Stored data entries:
------------------------------------------------------------
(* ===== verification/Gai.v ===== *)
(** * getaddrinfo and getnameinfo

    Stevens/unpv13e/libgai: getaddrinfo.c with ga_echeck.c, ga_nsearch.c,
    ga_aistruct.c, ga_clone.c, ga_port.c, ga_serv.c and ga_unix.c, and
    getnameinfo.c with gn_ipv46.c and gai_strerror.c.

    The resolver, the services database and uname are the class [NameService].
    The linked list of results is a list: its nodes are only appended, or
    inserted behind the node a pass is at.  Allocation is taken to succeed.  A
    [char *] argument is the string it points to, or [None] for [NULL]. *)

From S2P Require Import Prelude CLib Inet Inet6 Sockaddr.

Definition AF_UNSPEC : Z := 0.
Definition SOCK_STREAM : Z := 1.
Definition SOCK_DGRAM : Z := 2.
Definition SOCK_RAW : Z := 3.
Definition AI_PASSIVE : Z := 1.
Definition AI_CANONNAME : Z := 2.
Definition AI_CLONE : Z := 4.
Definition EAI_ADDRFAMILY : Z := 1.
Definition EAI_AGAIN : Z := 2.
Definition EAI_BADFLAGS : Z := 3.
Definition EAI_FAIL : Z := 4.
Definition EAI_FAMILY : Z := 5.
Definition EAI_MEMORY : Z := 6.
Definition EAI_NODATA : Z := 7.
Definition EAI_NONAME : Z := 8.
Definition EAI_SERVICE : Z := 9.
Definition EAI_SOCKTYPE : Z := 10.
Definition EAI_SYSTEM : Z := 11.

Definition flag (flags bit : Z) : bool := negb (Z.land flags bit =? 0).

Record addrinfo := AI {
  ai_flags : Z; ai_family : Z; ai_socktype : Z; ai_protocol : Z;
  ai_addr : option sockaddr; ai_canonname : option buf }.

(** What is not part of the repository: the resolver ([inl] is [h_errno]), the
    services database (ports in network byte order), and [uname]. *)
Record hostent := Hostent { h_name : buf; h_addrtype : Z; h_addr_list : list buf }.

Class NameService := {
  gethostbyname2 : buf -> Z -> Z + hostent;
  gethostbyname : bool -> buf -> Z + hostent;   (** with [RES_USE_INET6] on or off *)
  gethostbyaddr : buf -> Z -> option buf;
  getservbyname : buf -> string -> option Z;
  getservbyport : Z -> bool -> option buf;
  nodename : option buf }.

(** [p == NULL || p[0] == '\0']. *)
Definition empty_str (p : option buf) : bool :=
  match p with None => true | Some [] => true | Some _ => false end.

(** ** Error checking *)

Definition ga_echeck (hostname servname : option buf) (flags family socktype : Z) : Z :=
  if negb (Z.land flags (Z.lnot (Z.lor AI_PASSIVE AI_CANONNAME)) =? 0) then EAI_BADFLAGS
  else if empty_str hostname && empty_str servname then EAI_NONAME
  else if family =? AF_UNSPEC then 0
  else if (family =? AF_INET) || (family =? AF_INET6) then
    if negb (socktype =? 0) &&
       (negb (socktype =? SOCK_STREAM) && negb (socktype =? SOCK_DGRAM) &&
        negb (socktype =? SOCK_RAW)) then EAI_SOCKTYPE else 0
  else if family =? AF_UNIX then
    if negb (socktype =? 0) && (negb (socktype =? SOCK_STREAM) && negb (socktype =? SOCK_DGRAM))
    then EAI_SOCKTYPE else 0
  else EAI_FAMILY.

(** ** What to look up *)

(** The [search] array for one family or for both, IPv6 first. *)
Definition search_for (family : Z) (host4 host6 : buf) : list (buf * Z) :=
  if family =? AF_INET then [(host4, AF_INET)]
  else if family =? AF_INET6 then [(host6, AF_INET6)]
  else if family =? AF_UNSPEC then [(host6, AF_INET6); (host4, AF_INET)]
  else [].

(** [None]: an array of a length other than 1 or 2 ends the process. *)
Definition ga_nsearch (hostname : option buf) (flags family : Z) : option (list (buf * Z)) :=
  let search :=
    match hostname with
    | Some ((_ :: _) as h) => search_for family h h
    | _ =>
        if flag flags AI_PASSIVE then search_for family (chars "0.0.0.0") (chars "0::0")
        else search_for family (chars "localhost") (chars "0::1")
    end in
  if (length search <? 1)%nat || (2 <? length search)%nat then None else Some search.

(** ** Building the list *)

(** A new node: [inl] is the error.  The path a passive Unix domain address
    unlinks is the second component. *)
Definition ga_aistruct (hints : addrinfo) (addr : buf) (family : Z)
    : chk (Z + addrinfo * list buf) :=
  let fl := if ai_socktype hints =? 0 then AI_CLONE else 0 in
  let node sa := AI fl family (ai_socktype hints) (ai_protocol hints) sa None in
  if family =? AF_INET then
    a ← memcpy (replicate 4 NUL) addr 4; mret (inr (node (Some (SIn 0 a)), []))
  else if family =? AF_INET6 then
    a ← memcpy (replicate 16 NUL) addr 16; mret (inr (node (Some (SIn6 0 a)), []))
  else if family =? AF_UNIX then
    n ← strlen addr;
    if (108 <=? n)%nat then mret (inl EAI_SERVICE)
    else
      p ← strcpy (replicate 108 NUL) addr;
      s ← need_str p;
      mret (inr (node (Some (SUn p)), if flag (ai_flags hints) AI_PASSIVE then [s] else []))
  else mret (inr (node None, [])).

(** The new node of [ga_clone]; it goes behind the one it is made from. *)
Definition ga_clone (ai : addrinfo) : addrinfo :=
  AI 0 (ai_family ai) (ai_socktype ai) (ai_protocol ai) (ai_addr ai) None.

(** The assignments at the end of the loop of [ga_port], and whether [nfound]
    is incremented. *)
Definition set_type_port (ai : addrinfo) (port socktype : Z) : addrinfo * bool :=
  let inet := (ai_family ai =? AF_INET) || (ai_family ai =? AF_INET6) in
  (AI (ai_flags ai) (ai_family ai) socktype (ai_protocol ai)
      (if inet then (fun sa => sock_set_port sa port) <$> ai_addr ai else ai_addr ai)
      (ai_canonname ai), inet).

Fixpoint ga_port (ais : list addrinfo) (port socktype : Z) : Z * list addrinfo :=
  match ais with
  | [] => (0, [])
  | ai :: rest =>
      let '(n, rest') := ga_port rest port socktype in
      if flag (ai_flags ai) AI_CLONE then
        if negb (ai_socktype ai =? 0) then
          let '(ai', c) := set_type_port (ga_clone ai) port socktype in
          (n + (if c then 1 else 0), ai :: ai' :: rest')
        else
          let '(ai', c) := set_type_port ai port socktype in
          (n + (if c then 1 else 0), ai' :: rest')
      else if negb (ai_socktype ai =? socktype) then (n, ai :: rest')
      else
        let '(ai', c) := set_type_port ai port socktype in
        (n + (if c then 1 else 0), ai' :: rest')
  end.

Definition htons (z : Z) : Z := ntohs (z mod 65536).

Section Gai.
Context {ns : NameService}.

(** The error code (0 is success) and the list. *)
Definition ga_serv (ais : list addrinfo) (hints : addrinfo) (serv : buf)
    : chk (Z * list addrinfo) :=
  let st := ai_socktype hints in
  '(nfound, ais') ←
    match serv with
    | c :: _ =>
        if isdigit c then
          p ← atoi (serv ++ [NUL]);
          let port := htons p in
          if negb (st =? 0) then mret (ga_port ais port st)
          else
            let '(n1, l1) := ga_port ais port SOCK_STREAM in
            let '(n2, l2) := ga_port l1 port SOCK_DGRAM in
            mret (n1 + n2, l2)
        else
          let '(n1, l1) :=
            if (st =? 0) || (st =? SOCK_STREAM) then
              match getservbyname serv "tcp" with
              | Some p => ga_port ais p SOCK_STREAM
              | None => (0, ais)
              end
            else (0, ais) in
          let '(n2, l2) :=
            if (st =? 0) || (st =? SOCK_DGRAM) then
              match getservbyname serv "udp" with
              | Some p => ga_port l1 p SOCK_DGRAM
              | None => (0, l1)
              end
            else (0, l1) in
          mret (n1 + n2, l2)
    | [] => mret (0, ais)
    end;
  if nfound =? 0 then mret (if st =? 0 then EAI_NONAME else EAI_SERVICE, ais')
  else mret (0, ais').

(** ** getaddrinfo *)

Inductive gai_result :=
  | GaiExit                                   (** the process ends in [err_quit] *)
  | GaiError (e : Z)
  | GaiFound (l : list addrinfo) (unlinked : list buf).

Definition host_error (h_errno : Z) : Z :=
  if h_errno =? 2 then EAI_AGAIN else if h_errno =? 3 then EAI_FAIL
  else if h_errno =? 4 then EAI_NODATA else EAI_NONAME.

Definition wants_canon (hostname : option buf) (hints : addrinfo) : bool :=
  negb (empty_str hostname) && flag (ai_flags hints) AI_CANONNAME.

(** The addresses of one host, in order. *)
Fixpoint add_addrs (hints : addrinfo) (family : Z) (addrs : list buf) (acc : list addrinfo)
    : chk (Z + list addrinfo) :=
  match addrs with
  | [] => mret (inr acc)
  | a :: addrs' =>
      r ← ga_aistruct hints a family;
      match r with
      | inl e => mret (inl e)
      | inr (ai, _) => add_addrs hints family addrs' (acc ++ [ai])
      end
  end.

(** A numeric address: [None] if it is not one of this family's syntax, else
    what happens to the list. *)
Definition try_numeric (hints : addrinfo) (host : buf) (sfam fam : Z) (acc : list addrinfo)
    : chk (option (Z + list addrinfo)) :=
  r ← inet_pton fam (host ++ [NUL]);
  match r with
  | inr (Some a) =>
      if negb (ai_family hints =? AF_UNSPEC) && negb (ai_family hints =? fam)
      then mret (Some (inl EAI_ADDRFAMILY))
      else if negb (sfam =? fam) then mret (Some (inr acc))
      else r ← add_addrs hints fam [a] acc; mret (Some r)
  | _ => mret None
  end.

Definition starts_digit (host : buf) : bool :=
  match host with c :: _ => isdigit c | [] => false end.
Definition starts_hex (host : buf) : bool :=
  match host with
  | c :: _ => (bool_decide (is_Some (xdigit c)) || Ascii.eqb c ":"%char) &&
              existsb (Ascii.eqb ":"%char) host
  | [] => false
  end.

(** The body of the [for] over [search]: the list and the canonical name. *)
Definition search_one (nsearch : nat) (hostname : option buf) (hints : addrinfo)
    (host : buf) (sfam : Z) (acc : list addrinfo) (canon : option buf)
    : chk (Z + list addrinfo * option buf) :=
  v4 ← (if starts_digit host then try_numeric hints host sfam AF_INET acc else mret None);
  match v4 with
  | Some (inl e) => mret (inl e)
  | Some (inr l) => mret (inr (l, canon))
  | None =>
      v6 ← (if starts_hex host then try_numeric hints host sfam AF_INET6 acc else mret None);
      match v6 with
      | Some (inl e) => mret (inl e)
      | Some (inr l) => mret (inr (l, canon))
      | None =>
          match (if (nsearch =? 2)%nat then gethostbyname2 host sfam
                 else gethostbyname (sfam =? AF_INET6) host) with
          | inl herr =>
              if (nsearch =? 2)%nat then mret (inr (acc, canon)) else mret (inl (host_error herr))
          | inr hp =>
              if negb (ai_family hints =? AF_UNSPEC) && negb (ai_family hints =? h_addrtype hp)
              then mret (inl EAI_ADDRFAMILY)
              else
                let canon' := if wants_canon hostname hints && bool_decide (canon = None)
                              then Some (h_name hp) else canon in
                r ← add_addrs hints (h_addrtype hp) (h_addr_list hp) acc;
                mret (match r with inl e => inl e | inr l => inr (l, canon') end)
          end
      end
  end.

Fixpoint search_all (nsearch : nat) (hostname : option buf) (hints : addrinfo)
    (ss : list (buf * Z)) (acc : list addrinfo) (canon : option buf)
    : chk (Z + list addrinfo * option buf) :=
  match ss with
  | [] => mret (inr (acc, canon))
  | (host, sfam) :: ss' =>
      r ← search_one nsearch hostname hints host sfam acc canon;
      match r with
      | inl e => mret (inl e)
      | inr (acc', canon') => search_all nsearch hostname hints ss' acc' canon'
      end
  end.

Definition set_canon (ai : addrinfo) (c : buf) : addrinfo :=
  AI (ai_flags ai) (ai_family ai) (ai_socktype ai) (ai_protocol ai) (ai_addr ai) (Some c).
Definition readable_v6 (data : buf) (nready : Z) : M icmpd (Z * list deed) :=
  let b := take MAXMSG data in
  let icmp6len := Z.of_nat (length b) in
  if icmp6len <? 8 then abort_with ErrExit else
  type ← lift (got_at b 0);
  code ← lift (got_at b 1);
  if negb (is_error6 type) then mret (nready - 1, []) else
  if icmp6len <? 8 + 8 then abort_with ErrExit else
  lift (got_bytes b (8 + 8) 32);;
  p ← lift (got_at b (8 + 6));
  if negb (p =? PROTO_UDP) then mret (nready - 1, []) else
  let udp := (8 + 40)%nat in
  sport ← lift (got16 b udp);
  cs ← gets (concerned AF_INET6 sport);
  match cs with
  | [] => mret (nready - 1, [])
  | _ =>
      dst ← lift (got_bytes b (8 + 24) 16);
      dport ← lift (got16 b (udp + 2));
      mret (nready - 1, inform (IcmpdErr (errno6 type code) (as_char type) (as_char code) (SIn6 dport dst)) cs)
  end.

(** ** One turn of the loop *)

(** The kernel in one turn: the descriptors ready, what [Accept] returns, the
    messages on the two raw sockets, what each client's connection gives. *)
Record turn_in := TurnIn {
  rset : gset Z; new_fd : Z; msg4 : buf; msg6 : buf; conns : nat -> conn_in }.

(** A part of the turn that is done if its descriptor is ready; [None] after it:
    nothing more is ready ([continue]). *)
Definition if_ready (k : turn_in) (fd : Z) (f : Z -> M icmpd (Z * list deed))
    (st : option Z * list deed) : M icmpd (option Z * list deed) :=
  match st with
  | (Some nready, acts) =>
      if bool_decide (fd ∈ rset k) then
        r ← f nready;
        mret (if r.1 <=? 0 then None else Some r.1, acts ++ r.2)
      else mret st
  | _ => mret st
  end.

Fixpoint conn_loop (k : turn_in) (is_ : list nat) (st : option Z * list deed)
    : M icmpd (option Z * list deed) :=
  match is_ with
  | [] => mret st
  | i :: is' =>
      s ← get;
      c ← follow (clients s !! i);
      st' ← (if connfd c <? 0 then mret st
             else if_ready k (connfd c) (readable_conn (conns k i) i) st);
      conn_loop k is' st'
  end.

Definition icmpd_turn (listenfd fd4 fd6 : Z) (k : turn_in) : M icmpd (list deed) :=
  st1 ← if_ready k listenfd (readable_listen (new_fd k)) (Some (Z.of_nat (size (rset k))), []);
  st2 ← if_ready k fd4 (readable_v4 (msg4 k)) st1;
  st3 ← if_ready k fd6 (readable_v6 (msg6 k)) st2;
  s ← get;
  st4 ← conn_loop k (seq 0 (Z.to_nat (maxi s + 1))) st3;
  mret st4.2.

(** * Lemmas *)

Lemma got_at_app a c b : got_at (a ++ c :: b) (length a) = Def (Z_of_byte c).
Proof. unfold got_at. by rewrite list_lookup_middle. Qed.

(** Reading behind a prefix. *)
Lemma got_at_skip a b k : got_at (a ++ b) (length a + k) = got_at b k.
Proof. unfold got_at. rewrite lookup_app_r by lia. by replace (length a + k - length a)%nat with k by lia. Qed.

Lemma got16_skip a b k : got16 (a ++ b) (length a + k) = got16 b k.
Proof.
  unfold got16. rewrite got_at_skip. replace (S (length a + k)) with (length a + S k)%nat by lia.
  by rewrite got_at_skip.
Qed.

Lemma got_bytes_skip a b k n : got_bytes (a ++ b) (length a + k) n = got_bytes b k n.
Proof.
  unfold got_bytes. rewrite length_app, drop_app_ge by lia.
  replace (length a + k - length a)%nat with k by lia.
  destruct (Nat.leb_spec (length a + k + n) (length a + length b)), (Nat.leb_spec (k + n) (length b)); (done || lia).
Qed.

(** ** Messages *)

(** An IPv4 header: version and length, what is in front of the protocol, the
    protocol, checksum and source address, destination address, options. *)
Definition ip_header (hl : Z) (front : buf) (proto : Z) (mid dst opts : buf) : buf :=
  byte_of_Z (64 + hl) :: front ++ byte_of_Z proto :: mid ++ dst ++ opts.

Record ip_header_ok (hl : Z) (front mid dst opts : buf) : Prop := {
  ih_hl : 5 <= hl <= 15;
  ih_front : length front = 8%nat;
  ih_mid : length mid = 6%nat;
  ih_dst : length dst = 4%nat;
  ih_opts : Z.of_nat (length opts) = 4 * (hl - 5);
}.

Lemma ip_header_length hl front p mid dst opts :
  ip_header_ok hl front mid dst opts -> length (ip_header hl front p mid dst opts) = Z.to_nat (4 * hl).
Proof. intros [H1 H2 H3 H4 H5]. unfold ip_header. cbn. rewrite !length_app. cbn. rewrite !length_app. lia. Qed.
------------------------------------------------------------
The task: Could you restate, word for word, the lines above from the one with "Definition ga_echeck (hostname" to the one with "else if family =? AF_INET6 then [(host6, AF_INET6)]", both included?

Response to this exercise:
Definition ga_echeck (hostname servname : option buf) (flags family socktype : Z) : Z :=
  if negb (Z.land flags (Z.lnot (Z.lor AI_PASSIVE AI_CANONNAME)) =? 0) then EAI_BADFLAGS
  else if empty_str hostname && empty_str servname then EAI_NONAME
  else if family =? AF_UNSPEC then 0
  else if (family =? AF_INET) || (family =? AF_INET6) then
    if negb (socktype =? 0) &&
       (negb (socktype =? SOCK_STREAM) && negb (socktype =? SOCK_DGRAM) &&
        negb (socktype =? SOCK_RAW)) then EAI_SOCKTYPE else 0
  else if family =? AF_UNIX then
    if negb (socktype =? 0) && (negb (socktype =? SOCK_STREAM) && negb (socktype =? SOCK_DGRAM))
    then EAI_SOCKTYPE else 0
  else EAI_FAMILY.

(** ** What to look up *)

(** The [search] array for one family or for both, IPv6 first. *)
Definition search_for (family : Z) (host4 host6 : buf) : list (buf * Z) :=
  if family =? AF_INET then [(host4, AF_INET)]
  else if family =? AF_INET6 then [(host6, AF_INET6)]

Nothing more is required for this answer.